1

I wrote code in nodejs to decompress different file types (like tar, tar.gz etc..)

I do not have the filename available to me.

Currently I use brute force to decompress. The first one that succeeds, wins..

I want to improve this by knowing the compression type beforehand. Is there a way to do this?

leppie
  • 115,091
  • 17
  • 196
  • 297
guy mograbi
  • 27,391
  • 16
  • 83
  • 122
  • possible duplicate of [How to detect type of compression used on the file? (if no file extension is specified)](http://stackoverflow.com/questions/19120676/how-to-detect-type-of-compression-used-on-the-file-if-no-file-extension-is-spe) – Mels Jan 19 '15 at 12:45
  • @Mels Answers involve hardcoding constants, hoping no new will be introduced, or using OS-specific tools. It is like 5th time over a year I come across people needing a *file* module in Node.js, but there seems to be none. – alandarev Jan 19 '15 at 12:51
  • @alandarev There *has* been a [libmagic/libfile binding for node](https://github.com/mscdex/mmmagic) for quite some time. – mscdex Jan 19 '15 at 12:57
  • @mscdex Excellent. For some reason I though it was relying on the extension extracted from filename. – alandarev Jan 19 '15 at 13:03

1 Answers1

4

Your "brute force" approach would actually work very well, since the software would determine incredibly quickly, usually within the first few bytes, that it had been handed the wrong thing. Except for the one that will work.

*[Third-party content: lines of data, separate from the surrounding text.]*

(** [getaddrinfo] finds an IPv4 address when asked for one, and the number of buffers
    fits. *)
Definition command_ok (c : command) : Prop :=
  match c with
  | CmdPSC _ _ _ _ _ _ => True
  | CmdPSCUDP _ _ _ _ os => os_inet os = true
  | CmdPSCUDPFast _ _ _ _ => vpool_total ≠ None
  end.

Lemma built_name c d : built c = Some d → driver_name d = command_name c.
Proof.
  destruct c as [name host port timeout bos os|name host port bos os|name host port os]; cbn.
  - unfold built_PSC. destruct (_ && _); [|done]. destruct (os_sendbuf os); [|done]. by intros [= <-].
  - unfold built_PSCUDP. destruct (udp_ready os); [|done]. by intros [= <-].
  - unfold built_UDPFast. case_if; [|done]. destruct vpool_total; [|done]. by intros [= <-].
Qed.

Definition constructor (c : command) : M (process B) unit :=
  match c with
  | CmdPSC name host port timeout bos os => PSC_ctor name host (u16 port) (u32 timeout) bos os
  | CmdPSCUDP name host hostport bos os => PSCUDP_ctor name host (u16 hostport) bos os
  | CmdPSCUDPFast name host hostport os => UDPFast_ctor name host (u16 hostport) os
  end.

Lemma constructor_spec c s :
  loops_inv [] s → command_ok c →
  constructs (command_name c) (built c) (has_loop c s = true) s (constructor c).
Proof.
  intros Hi Hok.
  assert (Hiff : ∀ bos, (negb (bool_decide (bases s = ∅)) || base_ok bos = true) ↔
    (bases s ≠ ∅ ∨ base_ok bos = true)).
  { intros bos. by rewrite orb_true_iff, negb_true_iff, bool_decide_eq_false. }
  assert (Hc : ∀ n od P Q m, (Q ↔ P) → constructs n od P s m → constructs n od Q s m).
  { intros n od P Q m HPQ. unfold constructs. destruct (m s) as [[]?]; rewrite ?HPQ; done. }
  destruct c; cbn [command_name built has_loop constructor command_ok] in *.
  - eapply Hc; [apply Hiff|by apply PSC_ctor_spec].
  - eapply Hc; [apply Hiff|by apply PSCUDP_ctor_spec].
  - eapply Hc; [|by apply UDPFast_ctor_spec]. done.
Qed.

You can see this answer for a list of prefix bytes for common formats. You would also need to detect the tar format within a compressed format, which is not detailed there. Even if you find a matching prefix, you still need to proceed to decompress and decode to test the hypothesis, which is essentially your brute force method.

Community
  • 1
  • 1
Mark Adler
  • 101,978
  • 13
  • 118
  • 158